* Task to carry out
Count, please, the lines in the listing below that contain "lerrno", and reply with the count only.

* Data
--

(* ===== verification/ListenerReload.v ===== *)
(** The life of a listener (src/listener.c): opening its socket, suspending it, replacing its
    configuration when the configuration file is reloaded, and freeing it with the last
    reference.  Listeners, tables and loggers refer to each other, so the operations here
    are on a state that holds all three stores. *)

From S2P Require Import Prelude CString Protocol RefCount Tls Http Address Backend Table Listener Logger.
From stdpp Require Import list gmap sorting.

#[local] Open Scope Z_scope.

(** * Data *)

(** What listeners do to the outside. *)
Inductive sock_event : Type :=
  | SockOpen (fd : Z)                     (* socket, or a socket from the binder *)
  | SockBind (fd : Z) (addr : list Z)
  | SockListen (fd : Z)
  | SockClose (fd : Z)
  | SockLog (prio : Z) (text : list Z).   (* a message *)

Record world (pcre : Type) := mkWorld {
  wtables    : gmap loc (Table pcre);
  wlisteners : gmap loc Listener;
  wlog       : LogState;
  wsock      : list sock_event
}.
Arguments mkWorld {pcre} _ _ _ _.
Arguments wtables {pcre} _.
Arguments wlisteners {pcre} _.
Arguments wlog {pcre} _.
Arguments wsock {pcre} _.

Definition set_wtables {pcre} (x : gmap loc (Table pcre)) (w : world pcre) : world pcre :=
  mkWorld x (wlisteners w) (wlog w) (wsock w).
Definition set_wlisteners {pcre} (x : gmap loc Listener) (w : world pcre) : world pcre :=
  mkWorld (wtables w) x (wlog w) (wsock w).
Definition set_wlog {pcre} (x : LogState) (w : world pcre) : world pcre :=
  mkWorld (wtables w) (wlisteners w) x (wsock w).
Definition sock_emit {pcre} (e : sock_event) (w : world pcre) : world pcre :=
  mkWorld (wtables w) (wlisteners w) (wlog w) (wsock w ++ [e]).

(** Fields of a listener that change at run time. *)
Definition set_ltable (t : option loc) (l : Listener) : Listener :=
  mkListener (laddress l) (fallback_address l) (source_address l) (protocol l) (table_name l) (access_log l)
    (log_bad_requests l) (reuseport l) (transparent_proxy l) (ipv6_v6only l)
    (fallback_use_proxy_header l) (lreference_count l) (watcher_fd l) (watcher_active l)
    (backoff_active l) t (accept_cb l).
Definition set_watch (fd : Z) (active backoff : bool) (l : Listener) : Listener :=
  mkListener (laddress l) (fallback_address l) (source_address l) (protocol l) (table_name l) (access_log l)
    (log_bad_requests l) (reuseport l) (transparent_proxy l) (ipv6_v6only l)
    (fallback_use_proxy_header l) (lreference_count l) fd active backoff (ltable l) (accept_cb l).
Definition set_access_log (a : option loc) (l : Listener) : Listener :=
  mkListener (laddress l) (fallback_address l) (source_address l) (protocol l) (table_name l) a
    (log_bad_requests l) (reuseport l) (transparent_proxy l) (ipv6_v6only l)
    (fallback_use_proxy_header l) (lreference_count l) (watcher_fd l) (watcher_active l)
    (backoff_active l) (ltable l) (accept_cb l).

#[export] Program Instance Listener_refcounted : RefCounted Listener := {|
  count := lreference_count;
  set_count := set_lrefs
|}.
Solve All Obligations with done.

#[export] Program Instance Table_refcounted {pcre} : RefCounted (Table pcre) := {|
  count := reference_count;
  set_count := set_refs
|}.
Solve All Obligations with done.

(** What the system answers while the sockets of listeners are opened. *)
Record sock_env := mkSockEnv {
  lsocket     : loc → Z → Z;          (* socket, of an address family *)
  lsetsockopt : loc → Z → Z;          (* setsockopt, of an option *)
  lbind       : loc → Z * Z;          (* bind: result and errno *)
  lbinder     : loc → Z;              (* bind_socket of binder.c *)
  llisten     : loc → Z;
  lerrno      : loc → Z;              (* errno after a failed socket, setsockopt or listen *)
  lstrerror   : Z → list Z            (* strerror *)
}.

Definition SO_REUSEADDR : Z := 2.
Definition SO_KEEPALIVE : Z := 9.
Definition SO_REUSEPORT : Z := 15.
Definition IPV6_V6ONLY : Z := 26.
Definition EACCES : Z := 13.
Definition ENFILE : Z := 23.
Definition EMFILE : Z := 24.
Definition ENOSYS : Z := 38.

Section reload.
Context {pcre : Type} (pcre_compile : list Z → option pcre).
(** The socket options the platform has. *)
Context (have_reuseport have_v6only : bool) (inet_ntop : Z → list Z → list Z).
Local Abbreviation W := (ST (world pcre)).

Definition on_tables (f : gmap loc (Table pcre) → outcome (gmap loc (Table pcre))) : W unit :=
  zoom wtables set_wtables (λ h, h' ← f h; Ok ((), h')).
Definition on_listeners {A} (f : gmap loc Listener → outcome (A * gmap loc Listener)) : W A :=
  zoom wlisteners set_wlisteners f.
Definition on_log {A} (m : ST LogState A) : W A := zoom wlog set_wlog m.

Definition get_listener (x : loc) : W Listener := h ← gets wlisteners; lift (deref h x).
Definition set_listener (x : loc) (f : Listener → Listener) : W unit :=
  h ← gets wlisteners;
  l ← lift (deref h x);
  modify (set_wlisteners (<[x := f l]> h)).
Definition emit_sock (e : sock_event) : W unit := modify (sock_emit e).

(** * Messages

    What [listener.c] says is recorded among the events of the sockets, in its place, and written
    by [with_messages] when the operation has ended.  Meanwhile only references to access logs
    are given back or taken, and the default logger has its own references. *)

Definition sock_say (prio : Z) (text : list Z) : W unit := emit_sock (SockLog prio text).

(** [display_address] into a buffer of [ADDRESS_BUFFER_SIZE], printed with [%s]. *)
Definition show_address (a : option Address) : outcome (list Z) :=
  d ← display_address inet_ntop a ADDRESS_BUFFER_SIZE; Ok (default (bytes "(null)") d).

(** The text of a message is a C string. *)
Fixpoint write_messages (ge : log_env) (evs : list sock_event) : W unit :=
  match evs with
  | [] => mret ()
  | SockLog prio text :: evs' => on_log (log_default ge prio (until_nul text)) ≫= λ _, write_messages ge evs'
  | _ :: evs' => write_messages ge evs'
  end.

Definition with_messages (ge : log_env) {A} (m : W A) : W A :=
  before ← gets wsock;
  a ← m;
  after ← gets wsock;
  write_messages ge (drop (length before) after) ≫= λ _,
  mret a.

(** * Opening the socket *)

(** One [setsockopt] of [init_listener]; [-ENOSYS] where the platform lacks the option.  A
    failure closes the socket; [None] goes on. *)
Definition set_option (e : sock_env) (x : loc) (fd option : Z) (text : string) (have wanted : bool)
    : W (Datatypes.option Z) :=
  if negb wanted then mret None else
  let result := if have then lsetsockopt e x option else - ENOSYS in
  if result <? 0 then
    sock_say LOG_ERR (bytes "setsockopt " ++ bytes text ++ bytes " failed: " ++ lstrerror e (lerrno e x)) ≫= λ _,
    emit_sock (SockClose fd) ≫= λ _, mret (Some result)
  else mret None.

(** The socket bound to the address: the system call, or else the binder. *)
Definition bind_listener (e : sock_env) (x : loc) (l : Listener) (fd : Z) (sa : list Z) : W (Z + Z) :=
  emit_sock (SockBind fd sa) ≫= λ _,
  let '(result, errno) := lbind e x in
  if (result <? 0) && (errno =? EACCES) then
    emit_sock (SockClose fd) ≫= λ _,
    let fd := lbinder e x in
    if fd <? 0 then
      address ← lift (show_address (laddress l));
      sock_say LOG_ERR (bytes "binder failed to bind to " ++ address) ≫= λ _,
      mret (inl fd)
    else emit_sock (SockOpen fd) ≫= λ _, mret (inr fd)
  else if result <? 0 then
    address ← lift (show_address (laddress l));
    sock_say LOG_ERR (bytes "bind " ++ address ++ bytes " failed: " ++ lstrerror e errno) ≫= λ _,
    emit_sock (SockClose fd) ≫= λ _, mret (inl result)
  else mret (inr fd).

(** The part of [init_listener] after the table and the fallback address are set. *)
Definition open_listener (e : sock_env) (x : loc) (l : Listener) (sa : list Z) : W Z :=
  family ← lift (sa_family sa);
  let sockfd := lsocket e x family in
  if sockfd <? 0 then sock_say LOG_ERR (bytes "socket failed: " ++ lstrerror e (lerrno e x)) ≫= λ _, mret sockfd else
  emit_sock (SockOpen sockfd) ≫= λ _,
  r ← set_option e x sockfd SO_REUSEADDR "SO_REUSEADDR" true true;
  if r is Some result then mret result else
  r ← set_option e x sockfd SO_KEEPALIVE "SO_KEEPALIVE" true true;
  if r is Some result then mret result else
  r ← set_option e x sockfd SO_REUSEPORT "SO_REUSEPORT" have_reuseport (reuseport l =? 1);
  if r is Some result then mret result else
  r ← set_option e x sockfd IPV6_V6ONLY "IPV6_V6ONLY" have_v6only ((ipv6_v6only l =? 1) && (family =? AF_INET6));
  if r is Some result then mret result else
  b ← bind_listener e x l sockfd sa;
  match b with
  | inl result => mret result
  | inr sockfd =>
      emit_sock (SockListen sockfd) ≫= λ _,
      let result := llisten e x in
      if result <? 0 then
        sock_say LOG_ERR (bytes "listen failed: " ++ lstrerror e (lerrno e x)) ≫= λ _,
        emit_sock (SockClose sockfd) ≫= λ _, mret result
      else
        set_listener x (λ l, set_watch sockfd true (backoff_active l) l) ≫= λ _,
        mret sockfd
  end.

(** [address_sa(listener->address)]: NULL is dereferenced for its family. *)
Definition listener_sa (l : Listener) : outcome (list Z) :=
  match laddress l with
  | None => Fault NullDereference
  | Some a => match address_sa a with None => Fault NullDereference | Some sa => Ok sa end
  end.

(** A fallback address without a port gets the port of the listener. *)
Definition inherit_port (l : Listener) : outcome Listener :=
  match fallback_address l with
  | None => Ok l
  | Some f =>
      p ← address_port f;
      if p =? 0 then
        port ← port_of (laddress l);
        f ← address_set_port f port;
        Ok (set_fallback (Some f) (fallback_use_proxy_header l) l)
      else Ok l
  end.

Definition init_listener (e : sock_env) (x : loc) (tables : list loc) : W Z :=
  l ← get_listener x;
  h ← gets wtables;
  table ← lift (table_lookup h tables (table_name l));
  match table with
  | None =>
      sock_say LOG_ERR (bytes "Table " ++ [34] ++ default (bytes "(null)") (table_name l) ++ [34] ++ bytes " not defined") ≫= λ _,
      mret (-1)
  | Some t =>
      on_tables (λ h, init_table pcre_compile h t) ≫= λ _,
      on_tables (λ h, table_ref_get h t) ≫= λ _,
      set_listener x (set_ltable (Some t)) ≫= λ _,
      l ← get_listener x;
      l ← lift (inherit_port l);
      set_listener x (λ _, l) ≫= λ _,
      sa ← lift (listener_sa l);
      open_listener e x l sa
  end.

(** [true] when a listener could not be initialised, which ends the program. *)
Fixpoint init_listeners (e : sock_env) (listeners : list loc) (tables : list loc) : W bool :=
  match listeners with
  | [] => mret false
  | x :: listeners' =>
      r ← init_listener e x tables;
      if r <? 0 then
        l ← get_listener x;
        address ← lift (show_address (laddress l));
        sock_say LOG_ERR (bytes "Failed to initialize listener " ++ address) ≫= λ _,
        mret true
      else init_listeners e listeners' tables
  end.

(** * Closing and freeing *)

Definition close_listener (x : loc) : W unit :=
  set_listener x (λ l, set_watch (watcher_fd l) (watcher_active l) false l) ≫= λ _,
  l ← get_listener x;
  if 0 <=? watcher_fd l then
    emit_sock (SockClose (watcher_fd l)) ≫= λ _,
    set_listener x (λ l, set_watch (-1) false (backoff_active l) l)
  else mret ().

Definition free_listener (x : option loc) : W unit :=
  match x with
  | None => mret ()
  | Some x =>
      l ← get_listener x;
      on_tables (λ h, table_ref_put h (ltable l)) ≫= λ _,
      on_log (logger_ref_put (access_log l)) ≫= λ _,
      modify (λ w, set_wlisteners (delete x (wlisteners w)) w)
  end.

Definition listener_ref_put (x : option loc) : W unit :=
  match x with
  | None => mret ()
  | Some x =>
      l ← get_listener x;
      lift (c_assert (0 <? lreference_count l)) ≫= λ _,
      let n := lreference_count l - 1 in
      set_listener x (set_lrefs n) ≫= λ _,
      if n =? 0 then free_listener (Some x) else mret ()
  end.
(* ===== verification/Relay.v ===== *)
(** What the connections of src/connection.c keep true: rules to run their handlers, the
    invariant that holds between two callbacks, its preservation by every handler, and
    the theorems that follow about the whole run of a connection. *)

From S2P Require Import Prelude CString Protocol RefCount Buffer Tls Http Address Resolv Backend Table Listener Logger BadRequest Connection.
From stdpp Require Import list gmap.

#[local] Open Scope Z_scope.

(** * Reasoning about handlers

    [wp m Q c t]: run from [c] and [t] the handler [m] ends without a fault, in a state
    that satisfies [Q]. *)

Definition wp {A} (m : M A) (Q : A → Connection → list io → Prop) (c : Connection) (t : list io) : Prop :=
  ∃ a c' t', m c t = Ok (a, c', t') ∧ Q a c' t'.

Lemma wp_ret {A} (a : A) Q c t : Q a c t → wp (mret a) Q c t.
Proof. intros. by exists a, c, t. Qed.
Lemma wp_bind {A B} (m : M A) (f : A → M B) Q c t :
  wp m (λ a, wp (f a) Q) c t → wp (m ≫= f) Q c t.
Proof.
  intros (a & c' & t' & Hm & (b & c'' & t'' & Hf & HQ)). exists b, c'', t''. split; [|done].
  unfold mbind, M_bind. by rewrite Hm.
Qed.
Lemma wp_get Q c t : Q c c t → wp get Q c t.
Proof. intros. by exists c, c, t. Qed.
Lemma wp_modify f Q c t : Q () (f c) t → wp (modify f) Q c t.
Proof. intros. by exists (), (f c), t. Qed.
Lemma wp_emit e Q c t : Q () c (t ++ [e]) → wp (emit e) Q c t.
Proof. intros. by exists (), c, (t ++ [e]). Qed.
Lemma wp_lift {A} (o : outcome A) a Q c t : o = Ok a → Q a c t → wp (lift o) Q c t.
Proof. intros -> HQ. by exists a, c, t. Qed.
Lemma wp_assert b Q c t : b = true → Q () c t → wp (lift (c_assert b)) Q c t.
Proof. intros -> HQ. by eapply wp_lift. Qed.
Lemma wp_set_peer s f Q c t : Q () (set_side s (f (side s c)) c) t → wp (set_peer s f) Q c t.
Proof. apply wp_modify. Qed.
Lemma wp_when_true b m Q c t : b = true → wp m Q c t → wp (when b m) Q c t.
Proof. by intros ->. Qed.
Lemma wp_when_false b m Q c t : b = false → Q () c t → wp (when b m) Q c t.
Proof. intros -> HQ. by apply wp_ret. Qed.
Lemma wp_mono {A} (m : M A) P Q c t : wp m P c t → (∀ a c t, P a c t → Q a c t) → wp m Q c t.
Proof. intros (a & c' & t' & Hm & HP) HPQ. exists a, c', t'. split; [done|]. by apply HPQ. Qed.

(** A guarded step: either the guard is false and nothing happens, or it is true. *)
Lemma wp_when b m Q c t :
  (b = true → wp m Q c t) → (b = false → Q () c t) → wp (when b m) Q c t.
Proof. destruct b; intros H1 H2; [by apply H1|apply wp_ret; by apply H2]. Qed.

Ltac wp_step :=
  lazymatch goal with
  | |- wp (mbind _ _) _ _ _ => apply wp_bind
  | |- wp get _ _ _ => apply wp_get
  | |- wp (modify _) _ _ _ => apply wp_modify
  | |- wp (emit _) _ _ _ => apply wp_emit
  | |- wp (say _ _) _ _ _ => apply wp_emit
  | |- wp (set_peer _ _) _ _ _ => apply wp_set_peer
  | |- wp (mret _) _ _ _ => apply wp_ret
  end.
Ltac wps := cbv beta iota zeta; repeat (wp_step; cbv beta iota zeta).

(** * The invariant *)

(** The bytes received from, and sent to, one side. *)
Definition rx (s : bool) (t : list io) : list Z :=
  concat ((λ e, match e with IoRecv s' bs => if eqb s s' then bs else [] | _ => [] end) <$> t).
Definition tx (s : bool) (t : list io) : list Z :=
  concat ((λ e, match e with IoSend s' bs => if eqb s s' then bs else [] | _ => [] end) <$> t).

Lemma rx_app s t u : rx s (t ++ u) = rx s t ++ rx s u.
Proof. unfold rx. by rewrite fmap_app, concat_app. Qed.
Lemma tx_app s t u : tx s (t ++ u) = tx s t ++ tx s u.
Proof. unfold tx. by rewrite fmap_app, concat_app. Qed.

(** The text of a message is what [%s] can print. *)
Definition printable (e : io) : Prop := match e with IoLog _ text => 0 ∉ text | _ => True end.

(** Events that move no bytes. *)
Definition silent (e : io) : Prop :=
  match e with IoRecv _ _ | IoSend _ _ => False | IoLog _ text => 0 ∉ text | _ => True end.

Lemma silent_printable e : silent e → printable e.
Proof. by destruct e. Qed.

Lemma silent_rx e s : silent e → rx s [e] = [].
Proof. by destruct e. Qed.
Lemma silent_tx e s : silent e → tx s [e] = [].
Proof. by destruct e. Qed.

Abbreviation cbuf c := (pbuffer (client c)).
Abbreviation sbuf c := (pbuffer (server c)).

Definition buf_ok (b : Buffer) : Prop := buffer_wf b ∧ size_mask b = 4095.

Lemma buf_ok_room b : buf_ok b → buffer_room b = 4096 - len b.
Proof.
  intros [Hwf Hm]. destruct (wf_len b Hwf). unfold buffer_room, buffer_size. rewrite Hm in *. nowrap. lia.
Qed.

(** Before the server is connected: everything received is in the client buffer, behind
    the PROXY header [hdr]. *)
Definition pending (hdr : list Z) (c : Connection) (t : list io) : Prop :=
  contents (cbuf c) = hdr ++ rx true t ∧ contents (sbuf c) = [] ∧
  tx true t = [] ∧ tx false t = [] ∧ rx false t = [].

(** While relaying: in each direction, what was sent and what is still buffered is what
    was received, in order, with the header in front if the backend wants it. *)
Definition relayed (hdr : list Z) (c : Connection) (t : list io) : Prop :=
  tx false t ++ contents (cbuf c) = (if cuse_proxy_header c then hdr else []) ++ rx true t ∧
  tx true t ++ contents (sbuf c) = rx false t.

(** After an abort: the client gets the abort message of the protocol, the server
    nothing. *)
Definition aborted (c : Connection) (t : list io) : Prop :=
  (∃ p, tx true t ++ contents (sbuf c) = abort_message (protocol_of p)) ∧ tx false t = [] ∧ rx false t = [].

Definition traffic (hdr : list Z) (c : Connection) (t : list io) : Prop :=
  match state c with
  | NEW => False
  | ACCEPTED | PARSED | RESOLVING | RESOLVED => pending hdr c t
  | CONNECTED | CLIENT_CLOSED => relayed hdr c t
  | SERVER_CLOSED => relayed hdr c t ∨ aborted c t
  | CLOSED => pending hdr c t ∨ relayed hdr c t ∨ aborted c t
  end.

--

* Solution for this task
4